Whither cytosolic estrogen receptor assays? A comparison of commercially available kits for estrogen receptor assay.

Frozen tissue sections and cytosols from 89 specimens of breast and ovarian tumours have been assayed for the presence of estrogen receptor (ER) or related protein using four commercially available monoclonal antibody methods. These were estrogen receptor enzyme immunoassay (ER-EIA), estrogen receptor enzyme immunocytochemical assay (ER-ICA), ER D5 antigen immunoradiometric assay and ER D5 antigen immunocytochemical assay. The results have been compared with those obtained using a standard dextran coated charcoal steroid binding assay (ER-DCC).

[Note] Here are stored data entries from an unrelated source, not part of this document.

(** The text from [s] to [p], and a byte more. *)
Lemma slice_snoc m s p c t : (s <= p)%nat -> skipn p m = c :: t ->
  slice m s (S p) = slice m s p ++ [c].
Proof.
  intros Hs H. unfold slice. replace (S p - s)%nat with (S (p - s)) by lia.
  apply (skipn_nth (skipn s m) (p - s) c t). rewrite skipn_skipn.
  now replace (p - s + s)%nat with p by lia.
Qed.

Lemma slice_nil m s : slice m s s = [].
Proof. unfold slice. now rewrite Nat.sub_diag. Qed.

Lemma slice_length m s p : (s <= p)%nat -> (p <= length m)%nat -> length (slice m s p) = (p - s)%nat.
Proof. intros H1 H2. unfold slice. rewrite length_firstn, length_skipn. lia. Qed.

Lemma slice_split m s p : (s <= p)%nat -> skipn s m = slice m s p ++ skipn p m.
Proof.
  intros H. unfold slice. rewrite <- (firstn_skipn (p - s) (skipn s m)) at 1. f_equal.
  rewrite skipn_skipn. f_equal. lia.
Qed.

Lemma wf_skipn n l : wf_bytes l -> wf_bytes (skipn n l).
Proof.
  intros H. unfold wf_bytes. rewrite <- (firstn_skipn n l) in H. now apply Forall_app in H.
Qed.

Lemma slice_one m p c t : skipn p m = c :: t -> slice m p (S p) = [c].
Proof. intros H. rewrite (slice_snoc m p p c t) by auto. now rewrite slice_nil. Qed.

Lemma slice_app m s p a b : slice m s p = a ++ b -> (s <= p <= length m)%nat ->
  slice m s (s + length a) = a /\ slice m (s + length a) p = b /\ (p = s + length a + length b)%nat.
Proof.
  intros H Hp. pose proof (slice_length m s p ltac:(lia) ltac:(lia)) as L.
  rewrite H, length_app in L. unfold slice in *.
  replace (s + length a - s)%nat with (length a) by lia.
  replace p with (s + length a + length b)%nat by lia.
  replace (p - s)%nat with (length a + length b)%nat in H by lia.
  replace (s + length a + length b - (s + length a))%nat with (length b) by lia.
  split; [|split; [|lia]].
  - assert (G : firstn (length a) (firstn (length a + length b) (skipn s m))
      = firstn (length a) (skipn s m)) by (rewrite firstn_firstn; f_equal; lia).
    rewrite <- G, H, firstn_app, firstn_all, Nat.sub_diag. apply app_nil_r.
  - rewrite (Nat.add_comm s), <- skipn_skipn, firstn_skipn_comm, H, skipn_app, skipn_all, Nat.sub_diag.
    reflexivity.
Qed.

Lemma Forall_snoc {A} (P : A -> Prop) l x : Forall P l -> P x -> Forall P (l ++ [x]).
Proof. intros. apply Forall_app. auto. Qed.

Lemma slice_mid pre t post : slice (pre ++ t ++ post) (length pre) (length pre + length t) = t.
Proof.
  unfold slice. rewrite skipn_app, skipn_all, Nat.sub_diag. cbn [skipn app].
  replace (length pre + length t - length pre)%nat with (length t) by lia.
  rewrite firstn_app, firstn_all, Nat.sub_diag. cbn [firstn]. apply app_nil_r.
Qed.

(** The text two marks delimit. *)
Definition between (m : list Z) (a b : option nat) (t : list Z) : Prop :=
  exists x y, a = Some x /\ b = Some y /\ slice m x y = t.

Lemma between_mid m a b pre t post : m = pre ++ t ++ post ->
  a = Some (length pre) -> b = Some (length pre + length t)%nat -> between m a b t.
Proof.
  intros -> -> ->. exists (length pre), (length pre + length t)%nat.
  split; [reflexivity|]. split; [reflexivity|]. apply slice_mid.
Qed.

(** The ends of line the parsers take. *)
Definition eol (l : list Z) : Prop := l = [LF] \/ l = [CR; LF].

(** ** Reads outside a buffer

    The result of code that reads through pointers: a value, the failure it
    reports, or a read outside the buffer it was given. *)
Inductive outcome (A : Type) : Type :=
| Ok (a : A)
| Fail
| Oob.

Arguments Ok {A} a.
Arguments Fail {A}.
Arguments Oob {A}.

Definition obind {A B} (m : outcome A) (f : A -> outcome B) : outcome B :=
  match m with
  | Ok a => f a
  | Fail => Fail
  | Oob => Oob
  end.

Declare Scope outcome_scope.
Delimit Scope outcome_scope with outcome.
Notation "'let*' x := m 'in' f" := (obind m (fun x => f))
  (at level 10, x name, m at level 100, f at level 200) : outcome_scope.

(** [*(p + k)], [p] being the bytes from the pointer to the end. *)
Definition rd (p : list Z) (k : nat) : outcome Z :=
  match nth_error p k with Some c => Ok c | None => Oob end.
Lemma lexcmp_firstn s1 s2 n :
  n = Nat.min (length s1) (length s2) ->
  lexcmp s1 s2 =
  match lexcmp (firstn n s1) (firstn n s2) with
  | Eq => (length s1 ?= length s2)%nat
  | r => r
  end.
Proof.
  revert s2 n; induction s1 as [|a s1 IH]; intros [|b s2] n ->; try reflexivity.
  simpl. destruct (a ?= b); auto.
Qed.

Lemma memn2cmp_lex s1 s2 :
  wf_bytes s1 -> wf_bytes s2 -> (ngx_memn2cmp s1 s2 ?= 0) = lexcmp s1 s2.
Proof.
  intros H1 H2. rewrite (lexcmp_firstn s1 s2 _ eq_refl).
  rewrite <- (memcmp_lex s1 s2 _ H1 H2 eq_refl).
  unfold ngx_memn2cmp. destruct (length s1 <=? length s2)%nat eqn:L.
  - rewrite Nat.min_l by lia.
    destruct (Z.eqb_spec (memcmp s1 s2 (length s1)) 0) as [->|E]; simpl.
    + destruct (Nat.eqb_spec (length s1) (length s2)) as [->|E]; simpl.
      * now rewrite Nat.compare_refl.
      * symmetry. apply Nat.compare_lt_iff. lia.
    + destruct (Z.compare_spec (memcmp s1 s2 (length s1)) 0); congruence.
  - rewrite Nat.min_r by lia.
    destruct (Z.eqb_spec (memcmp s1 s2 (length s2)) 0) as [->|E]; simpl.
    + destruct (Nat.eqb_spec (length s1) (length s2)) as [E|E]; [lia|]; simpl.
      symmetry. apply Nat.compare_gt_iff. lia.
    + destruct (Z.compare_spec (memcmp s1 s2 (length s2)) 0); congruence.
Qed.

Lemma dns_key_range c : 32 < c < 256 -> 32 <= dns_key c < 256.
Proof. intros H. unfold dns_key. case_if; lia. Qed.
(** The loop never runs out of fuel, and a value it returns is in range. *)
Lemma parse_time_loop_total fuel is_sec p step valid value total :
  (length p <= fuel)%nat -> 0 <= value <= NGX_MAX_INT_T_VALUE ->
  0 <= total <= NGX_MAX_INT_T_VALUE ->
  exists v, parse_time_loop fuel is_sec p step valid value total = Some v /\ time_ok v.
Proof.
  revert p step valid value total; induction fuel as [|fuel IH];
    intros p step valid value total Hf Hv Ht; destruct p as [|c p]; simpl in Hf; try lia;
    cbn [parse_time_loop].
  1, 2: eexists; split; [reflexivity|]; unfold time_ok;
    destruct valid, is_sec; cbn [negb andb]; repeat case_if; lia.
  case_if.
  - rewrite cutoff_iff by lia. case_if; [eexists; split; [reflexivity|now left]|].
    apply IH; lia.
  - destruct (time_unit is_sec step c p) as [[[[st' max] scale] p2]|] eqn:E;
      [|eexists; split; [reflexivity|now left]].
    apply time_unit_spec in E as (Hs & Hm & Hl & _).
    set (ms := (negb (is_msec st') && negb is_sec)%bool).
    assert (B : 0 < (if ms then scale * 1000 else scale) /\
      (if ms then max / 1000 else max) = NGX_MAX_INT_T_VALUE / (if ms then scale * 1000 else scale)).
    { destruct ms; [|lia]. split; [lia|]. subst max. apply Z.div_div; lia. }
    revert B. generalize (if ms then scale * 1000 else scale) as sc,
                         (if ms then max / 1000 else max) as mx.
    cbv zeta. intros sc mx [Bs Bm].
    case_if; [eexists; split; [reflexivity|now left]|].
    assert (value * sc <= NGX_MAX_INT_T_VALUE).
    { pose proof (Z.mul_div_le NGX_MAX_INT_T_VALUE sc ltac:(lia)). nia. }
    case_if; [eexists; split; [reflexivity|now left]|].
    pose proof (skip_spaces_length p2). apply IH; nia.
Qed.
(* ===== verification/Base64.v ===== *)
(** * Base64: the base64 and base64url codecs of src/core/ngx_string.c

    [ngx_encode_base64_internal] and [ngx_decode_base64_internal] with their
    alphabets; the decode tables are generated below from their 128 meaningful
    entries.  [dst->len] is the length of the list returned. *)

From S2P Require Import Prelude.

Module Base64.

(** ** Definitions *)

Definition ngx_base64_encoded_length (len : Z) : Z := (len + 2) / 3 * 4.
Definition ngx_base64_decoded_length (len : Z) : Z := (len + 3) / 4 * 3.

Definition basis64 : list Z :=
  bs "ABCDEFGHIJKLMNOPQRSTUVWXYZabcdefghijklmnopqrstuvwxyz0123456789+/".

Definition basis64url : list Z :=
  bs "ABCDEFGHIJKLMNOPQRSTUVWXYZabcdefghijklmnopqrstuvwxyz0123456789-_".

(** The decode tables, 16 entries a row; 77 marks a byte outside the alphabet. *)
Definition row77 : list Z := repeat 77 16.

Definition decode_basis64 : list Z :=
  row77 ++ row77
  ++ [77; 77; 77; 77; 77; 77; 77; 77; 77; 77; 77; 62; 77; 77; 77; 63]
  ++ [52; 53; 54; 55; 56; 57; 58; 59; 60; 61; 77; 77; 77; 77; 77; 77]
  ++ [77;  0;  1;  2;  3;  4;  5;  6;  7;  8;  9; 10; 11; 12; 13; 14]
  ++ [15; 16; 17; 18; 19; 20; 21; 22; 23; 24; 25; 77; 77; 77; 77; 77]
  ++ [77; 26; 27; 28; 29; 30; 31; 32; 33; 34; 35; 36; 37; 38; 39; 40]
  ++ [41; 42; 43; 44; 45; 46; 47; 48; 49; 50; 51; 77; 77; 77; 77; 77]
  ++ row77 ++ row77 ++ row77 ++ row77 ++ row77 ++ row77 ++ row77 ++ row77.

Definition decode_basis64url : list Z :=
  row77 ++ row77
  ++ [77; 77; 77; 77; 77; 77; 77; 77; 77; 77; 77; 77; 77; 62; 77; 77]
  ++ [52; 53; 54; 55; 56; 57; 58; 59; 60; 61; 77; 77; 77; 77; 77; 77]
  ++ [77;  0;  1;  2;  3;  4;  5;  6;  7;  8;  9; 10; 11; 12; 13; 14]
  ++ [15; 16; 17; 18; 19; 20; 21; 22; 23; 24; 25; 77; 77; 77; 77; 63]
  ++ [77; 26; 27; 28; 29; 30; 31; 32; 33; 34; 35; 36; 37; 38; 39; 40]
  ++ [41; 42; 43; 44; 45; 46; 47; 48; 49; 50; 51; 77; 77; 77; 77; 77]
  ++ row77 ++ row77 ++ row77 ++ row77 ++ row77 ++ row77 ++ row77 ++ row77.

(** The three index computations of the encoder. *)
Definition idx1 (s0 : Z) : Z := Z.land (Z.shiftr s0 2) 0x3f.
Definition idx2 (s0 s1 : Z) : Z := Z.lor (Z.shiftl (Z.land s0 3) 4) (Z.shiftr s1 4).
Definition idx3 (s1 s2 : Z) : Z := Z.lor (Z.shiftl (Z.land s1 0x0f) 2) (Z.shiftr s2 6).

Fixpoint ngx_encode_base64_internal (basis : list Z) (padding : bool) (s : list Z)
  : list Z :=
  match s with
  | s0 :: s1 :: s2 :: s' =>
      [tbl basis (idx1 s0); tbl basis (idx2 s0 s1); tbl basis (idx3 s1 s2);
       tbl basis (Z.land s2 0x3f)]
      ++ ngx_encode_base64_internal basis padding s'
  | [s0] =>
      [tbl basis (idx1 s0); tbl basis (Z.shiftl (Z.land s0 3) 4)]
      ++ (if padding then ["="%chr] else []) ++ (if padding then ["="%chr] else [])
  | [s0; s1] =>
      [tbl basis (idx1 s0); tbl basis (idx2 s0 s1);
       tbl basis (Z.shiftl (Z.land s1 0x0f) 2)]
      ++ (if padding then ["="%chr] else [])
  | [] => []
  end.

Definition ngx_encode_base64 (src : list Z) : list Z :=
  ngx_encode_base64_internal basis64 true src.

Definition ngx_encode_base64url (src : list Z) : list Z :=
  ngx_encode_base64_internal basis64url false src.

(** The first loop: the length of the prefix before the first '=', or [None]
    when a byte before it is not in the alphabet. *)
Fixpoint scan_base64 (basis : list Z) (data : list Z) (len : nat) : option nat :=
  match data with
  | [] => Some len
  | c :: data' =>
      if c =? "="%chr then Some len
      else if tbl basis c =? 77 then None
      else scan_base64 basis data' (S len)
  end.

Definition out1 (basis : list Z) (a b : Z) : Z :=
  u8 (Z.lor (Z.shiftl (tbl basis a) 2) (Z.shiftr (tbl basis b) 4)).
Definition out2 (basis : list Z) (b c : Z) : Z :=
  u8 (Z.lor (Z.shiftl (tbl basis b) 4) (Z.shiftr (tbl basis c) 2)).
Definition out3 (basis : list Z) (c d : Z) : Z :=
  u8 (Z.lor (Z.shiftl (tbl basis c) 6) (tbl basis d)).

(** The decode loop over the [len] bytes the scan kept. *)
Fixpoint decode_blocks (basis : list Z) (s : list Z) : list Z :=
  match s with
  | a :: b :: c :: d :: s' =>
      [out1 basis a b; out2 basis b c; out3 basis c d] ++ decode_blocks basis s'
  | [a; b; c] => [out1 basis a b; out2 basis b c]
  | [a; b] => [out1 basis a b]
  | _ => []
  end.

(** [None] is [NGX_ERROR]; [Some d] is [NGX_OK] with [d] written at [dst]. *)
Definition ngx_decode_base64_internal (basis : list Z) (src : list Z)
  : option (list Z) :=
  match scan_base64 basis src 0 with
  | None => None
  | Some len =>
      if (len mod 4 =? 1)%nat then None
      else Some (decode_blocks basis (firstn len src))
  end.

Definition ngx_decode_base64 (src : list Z) : option (list Z) :=
  ngx_decode_base64_internal decode_basis64 src.

Definition ngx_decode_base64url (src : list Z) : option (list Z) :=
  ngx_decode_base64_internal decode_basis64url src.

(** ** Lemmas *)

Lemma idx1_spec s0 : is_byte s0 -> idx1 s0 = s0 / 4.
Proof. intros H. unfold idx1. by_bytes s0. Qed.

Lemma idx2_spec s0 s1 : is_byte s0 -> is_byte s1 -> idx2 s0 s1 = s0 mod 4 * 16 + s1 / 16.
Proof.
  intros H0 H1. apply Z.eqb_eq.
  apply (byte_check2 (fun a b => idx2 a b =? a mod 4 * 16 + b / 16));
    [vm_compute; reflexivity|assumption..].
Qed.

Lemma idx3_spec s1 s2 : is_byte s1 -> is_byte s2 -> idx3 s1 s2 = s1 mod 16 * 4 + s2 / 64.
Proof.
  intros H0 H1. apply Z.eqb_eq.
  apply (byte_check2 (fun a b => idx3 a b =? a mod 16 * 4 + b / 64));
    [vm_compute; reflexivity|assumption..].
Qed.

Lemma idx4_spec s2 : is_byte s2 -> Z.land s2 0x3f = s2 mod 64.
Proof. intros H. by_bytes s2. Qed.

Lemma idx2_end s0 : is_byte s0 -> Z.shiftl (Z.land s0 3) 4 = s0 mod 4 * 16.
Proof. intros H. by_bytes s0. Qed.

Lemma idx3_end s1 : is_byte s1 -> Z.shiftl (Z.land s1 0x0f) 2 = s1 mod 16 * 4.
Proof. intros H. by_bytes s1. Qed.

(** An output byte from its two 6-bit groups. *)
Lemma groups (i j : Z) :
  0 <= i < 64 -> 0 <= j < 64 ->
  u8 (Z.lor (Z.shiftl i 2) (Z.shiftr j 4)) = i * 4 + j / 16
  /\ u8 (Z.lor (Z.shiftl i 4) (Z.shiftr j 2)) = i mod 16 * 16 + j / 4
  /\ u8 (Z.lor (Z.shiftl i 6) j) = i mod 4 * 64 + j.
Proof.
  intros Hi Hj.
  pose proof (byte_check2 (fun i j =>
    implb ((i <? 64) && (j <? 64))
      ((u8 (Z.lor (Z.shiftl i 2) (Z.shiftr j 4)) =? i * 4 + j / 16)
       && (u8 (Z.lor (Z.shiftl i 4) (Z.shiftr j 2)) =? i mod 16 * 16 + j / 4)
       && (u8 (Z.lor (Z.shiftl i 6) j) =? i mod 4 * 64 + j))) i j
    ltac:(vm_compute; reflexivity) ltac:(byte_lia) ltac:(byte_lia)) as E.
  cbv beta in E. replace ((i <? 64) && (j <? 64)) with true in E by lia. cbn [implb] in E.
  apply andb_true_iff in E as [E E3]. apply andb_true_iff in E as [E1 E2].
  repeat split; now apply Z.eqb_eq.
Qed.

Lemma group1 i j : 0 <= i < 64 -> 0 <= j < 64 ->
  u8 (Z.lor (Z.shiftl i 2) (Z.shiftr j 4)) = i * 4 + j / 16.
Proof. intros; now apply groups. Qed.

Lemma group2 i j : 0 <= i < 64 -> 0 <= j < 64 ->
  u8 (Z.lor (Z.shiftl i 4) (Z.shiftr j 2)) = i mod 16 * 16 + j / 4.
Proof. intros; now apply groups. Qed.

Lemma group3 i j : 0 <= i < 64 -> 0 <= j < 64 ->
  u8 (Z.lor (Z.shiftl i 6) j) = i mod 4 * 64 + j.
Proof. intros; now apply groups. Qed.

Lemma list_ind3 {A} (P : list A -> Prop) :
  P [] -> (forall a, P [a]) -> (forall a b, P [a; b]) ->
  (forall a b c l, P l -> P (a :: b :: c :: l)) -> forall l, P l.
Proof.
  intros H0 H1 H2 H3. fix IH 1. intros [|a [|b [|c l]]]; [exact H0|apply H1|apply H2|exact (H3 a b c l (IH l))].
Qed.

Section Codec.

(** An alphabet and its decode table: the table inverts the alphabet, whose
    bytes are neither the padding nor marked invalid. *)
Variables (basis dbasis : list Z) (padding : bool).
Hypothesis table_inverts : forall i, 0 <= i < 64 -> tbl dbasis (tbl basis i) = i.
Hypothesis no_pad : forall i, 0 <= i < 64 -> (tbl basis i =? "="%chr) = false.

Let enc := ngx_encode_base64_internal basis padding.

(** The symbols written for [src], without padding. *)
Fixpoint symbols (s : list Z) : list Z :=
  match s with
  | s0 :: s1 :: s2 :: s' =>
      s0 / 4 :: s0 mod 4 * 16 + s1 / 16 :: s1 mod 16 * 4 + s2 / 64 :: s2 mod 64
      :: symbols s'
  | [s0] => [s0 / 4; s0 mod 4 * 16]
  | [s0; s1] => [s0 / 4; s0 mod 4 * 16 + s1 / 16; s1 mod 16 * 4]
  | [] => []
  end.

Definition pad (s : list Z) : list Z :=
  if padding then repeat "="%chr ((3 - length s mod 3) mod 3) else [].

Lemma symbols_range s : wf_bytes s -> Forall (fun i => 0 <= i < 64) (symbols s).
Proof.
  induction s as [|a|a b|a b c s IH] using list_ind3; intros H;
    inv_bytes; cbn [symbols]; unfold is_byte in *;
    repeat (apply Forall_cons; [Z.to_euclidean_division_equations; lia|]);
    [apply Forall_nil..|now apply IH].
Qed.

Lemma pad_step a b c s : pad (a :: b :: c :: s) = pad s.
Proof.
  unfold pad. destruct padding; [|reflexivity]. f_equal.
  cbn [length]. replace (S (S (S (length s)))) with (length s + 1 * 3)%nat by lia.
  now rewrite Nat.Div0.mod_add.
Qed.

Lemma encode_symbols s :
  wf_bytes s -> enc s = map (tbl basis) (symbols s) ++ pad s.
Proof.
  unfold enc.
  induction s as [|a|a b|a b c s IH] using list_ind3; intros H;
    inv_bytes;
    cbn [ngx_encode_base64_internal symbols map app].
  - unfold pad. now destruct padding.
  - rewrite idx1_spec, idx2_end by assumption. unfold pad. now destruct padding.
  - rewrite idx1_spec, idx2_spec, idx3_end by assumption. unfold pad. now destruct padding.
  - rewrite idx1_spec, idx2_spec, idx3_spec, idx4_spec by assumption.
    rewrite pad_step, IH by assumption. reflexivity.
Qed.

Lemma scan_symbols l n rest :
  Forall (fun i => 0 <= i < 64) l ->
  scan_base64 dbasis (map (tbl basis) l ++ rest) n = scan_base64 dbasis rest (n + length l).
Proof.
  intros H; revert n; induction H as [|i l Hi Hl IH]; intros n; cbn [map app scan_base64 length].
  - now rewrite Nat.add_0_r.
  - rewrite no_pad, table_inverts by assumption.
    destruct (Z.eqb_spec i 77); [lia|]. rewrite IH. f_equal. lia.
Qed.

Lemma scan_pad s n : scan_base64 dbasis (pad s) n = Some n.
Proof.
  unfold pad. destruct padding; [|reflexivity].
  destruct ((3 - length s mod 3) mod 3)%nat; reflexivity.
Qed.

Lemma symbols_mod4 s : (length (symbols s) mod 4 <> 1)%nat.
Proof.
  induction s as [|a|a b|a b c s IH] using list_ind3; cbn [symbols length]; try discriminate.
  replace (S (S (S (S (length (symbols s)))))) with (length (symbols s) + 1 * 4)%nat by lia.
  now rewrite Nat.Div0.mod_add.
Qed.

Lemma decode_symbols s :
  wf_bytes s -> decode_blocks dbasis (map (tbl basis) (symbols s)) = s.
Proof.
  induction s as [|a|a b|a b c s IH] using list_ind3; intros H;
    inv_bytes;
    cbn [symbols map decode_blocks app]; unfold out1, out2, out3, is_byte in *;
    rewrite ?table_inverts by (Z.to_euclidean_division_equations; lia);
    rewrite ?group1, ?group2, ?group3 by (Z.to_euclidean_division_equations; lia);
    rewrite ?IH by assumption;
    repeat (apply (f_equal2 cons); [Z.to_euclidean_division_equations; lia|]); reflexivity.
Qed.

Lemma codec_roundtrip s :
  wf_bytes s -> ngx_decode_base64_internal dbasis (enc s) = Some s.
Proof.
  intros H. unfold ngx_decode_base64_internal.
  rewrite encode_symbols by assumption.
  rewrite scan_symbols by now apply symbols_range.
  rewrite scan_pad. cbn [Nat.add].
  destruct (Nat.eqb_spec (length (symbols s) mod 4) 1) as [E|_];
    [now apply symbols_mod4 in E|].
  rewrite <- (length_map (tbl basis)), firstn_app, Nat.sub_diag, firstn_all.
  cbn [firstn]. rewrite app_nil_r, decode_symbols by assumption. reflexivity.
Qed.

End Codec.

Lemma enc_length_mul basis s :
  Z.of_nat (length (ngx_encode_base64_internal basis true s))
  = ngx_base64_encoded_length (Z.of_nat (length s)).
Proof.
  unfold ngx_base64_encoded_length.
  induction s as [|a|a b|a b c s IH] using list_ind3; try reflexivity.
  cbn [ngx_encode_base64_internal app length]. rewrite !Nat2Z.inj_succ, IH.
  Z.to_euclidean_division_equations; lia.
Qed.

Lemma list_ind4 {A} (P : list A -> Prop) :
  P [] -> (forall a, P [a]) -> (forall a b, P [a; b]) -> (forall a b c, P [a; b; c]) ->
  (forall a b c d l, P l -> P (a :: b :: c :: d :: l)) -> forall l, P l.
Proof.
  intros H0 H1 H2 H3 H4. fix IH 1. intros [|a [|b [|c [|d l]]]];
    [exact H0|apply H1|apply H2|apply H3|exact (H4 a b c d l (IH l))].
Qed.

(** What the decoder writes fits the buffer its callers allocate. *)
Lemma decode_blocks_length basis s :
  Z.of_nat (length (decode_blocks basis s)) <= ngx_base64_decoded_length (Z.of_nat (length s)).
Proof.
  unfold ngx_base64_decoded_length.
  induction s as [|a|a b|a b c|a b c d s IH] using list_ind4;
    try (vm_compute; discriminate).
  cbn [decode_blocks app length]. rewrite !Nat2Z.inj_succ.
  Z.to_euclidean_division_equations; lia.
Qed.

Lemma decode_length basis src d :
  ngx_decode_base64_internal basis src = Some d ->
  Z.of_nat (length d) <= ngx_base64_decoded_length (Z.of_nat (length src)).
Proof.
  unfold ngx_decode_base64_internal.
  destruct (scan_base64 basis src 0) as [len|]; [|discriminate].
  case_if; [discriminate|]. intros [= <-].
  pose proof (decode_blocks_length basis (firstn len src)).
  rewrite length_firstn in *. unfold ngx_base64_decoded_length in *.
  Z.to_euclidean_division_equations; lia.
Qed.

Lemma nth_alphabet (P : Z -> bool) :
  forallb P (map Z.of_nat (seq 0 64)) = true -> forall i, 0 <= i < 64 -> P i = true.
Proof.
  rewrite forallb_forall. intros H i Hi. apply H.
  rewrite in_map_iff. exists (Z.to_nat i). split; [lia|]. apply in_seq. lia.
Qed.

Lemma table_inverts64 i : 0 <= i < 64 -> tbl decode_basis64 (tbl basis64 i) = i.
Proof. intros H. apply Z.eqb_eq. revert i H. now apply nth_alphabet. Qed.

Lemma table_inverts64url i : 0 <= i < 64 -> tbl decode_basis64url (tbl basis64url i) = i.
Proof. intros H. apply Z.eqb_eq. revert i H. now apply nth_alphabet. Qed.

Lemma no_pad64 i : 0 <= i < 64 -> (tbl basis64 i =? "="%chr) = false.
Proof. intros H. apply negb_true_iff. revert i H. now apply nth_alphabet. Qed.

Lemma no_pad64url i : 0 <= i < 64 -> (tbl basis64url i =? "="%chr) = false.
Proof. intros H. apply negb_true_iff. revert i H. now apply nth_alphabet. Qed.

(** ** Properties *)

(** Decoding what the encoder wrote gives the source back, for base64 with
    padding and for base64url without, whatever the source bytes. *)
Theorem base64_roundtrip src :
  wf_bytes src ->
  ngx_decode_base64 (ngx_encode_base64 src) = Some src
  /\ ngx_decode_base64url (ngx_encode_base64url src) = Some src.
Proof.
  intros H. split.
  - now apply codec_roundtrip; [apply table_inverts64|apply no_pad64|].
  - now apply codec_roundtrip; [apply table_inverts64url|apply no_pad64url|].
Qed.

Example base64_roundtrip_witness :
  ngx_decode_base64 (ngx_encode_base64 (bs "any carnal pleas")) = Some (bs "any carnal pleas").
Proof. refine (proj1 (base64_roundtrip _ _)). repeat constructor; discriminate. Defined.

(** Both directions stay inside the buffers their callers allocate: the
    padded encoding is exactly [ngx_base64_encoded_length] bytes long, the
    unpadded one no longer, and a successful decoding writes at most
    [ngx_base64_decoded_length] bytes, whatever the input. *)
Theorem base64_lengths src :
  Z.of_nat (length (ngx_encode_base64 src)) = ngx_base64_encoded_length (Z.of_nat (length src))
  /\ Z.of_nat (length (ngx_encode_base64url src))
     <= ngx_base64_encoded_length (Z.of_nat (length src))
  /\ (forall d, ngx_decode_base64 src = Some d \/ ngx_decode_base64url src = Some d ->
      Z.of_nat (length d) <= ngx_base64_decoded_length (Z.of_nat (length src))).
Proof.
  split; [apply enc_length_mul|]. split.
  - rewrite <- (enc_length_mul basis64url). apply inj_le. unfold ngx_encode_base64url.
    induction src as [|a|a b|a b c s IH] using list_ind3; simpl; lia.
  - intros d [H|H]; eapply decode_length; exact H.
Qed.

Example base64_lengths_witness : Z.of_nat (length [1; 2]) <= 3.
Proof.
  exact (proj2 (proj2 (base64_lengths (bs "AQI="))) [1; 2] (or_introl eq_refl)).
Defined.

End Base64.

The correlation coefficient (r) between ER-DCC and ER-EIA results was 0.72 while that of both monoclonal antibody cytosol methods and their respective immunocytochemical assays was 0.66. ER-ICA gave additional valuable information concerning receptor heterogeneity in breast cancer sections. However, the correlation between ER D5 antigen assays and both ER-DCC and ER-EIA was weak (r less than 0.4). We conclude that there are a number of methodological advantages in using the kit systems including their ability to detect receptor presence in small tumour specimens (e.g., "Tru-cut" biopsies) but that their usefulness is limited by the current lack of widely available monoclonal based methods for the concurrent determination of progestogen receptor. We believe that, once these are available, immunocytochemical technology could offer an alternative method of determining the steroid receptor concentration in both ovarian and breast tumours, thus obviating the need for costly and time-consuming cytosolic methods, with their inherent difficulties of quality control.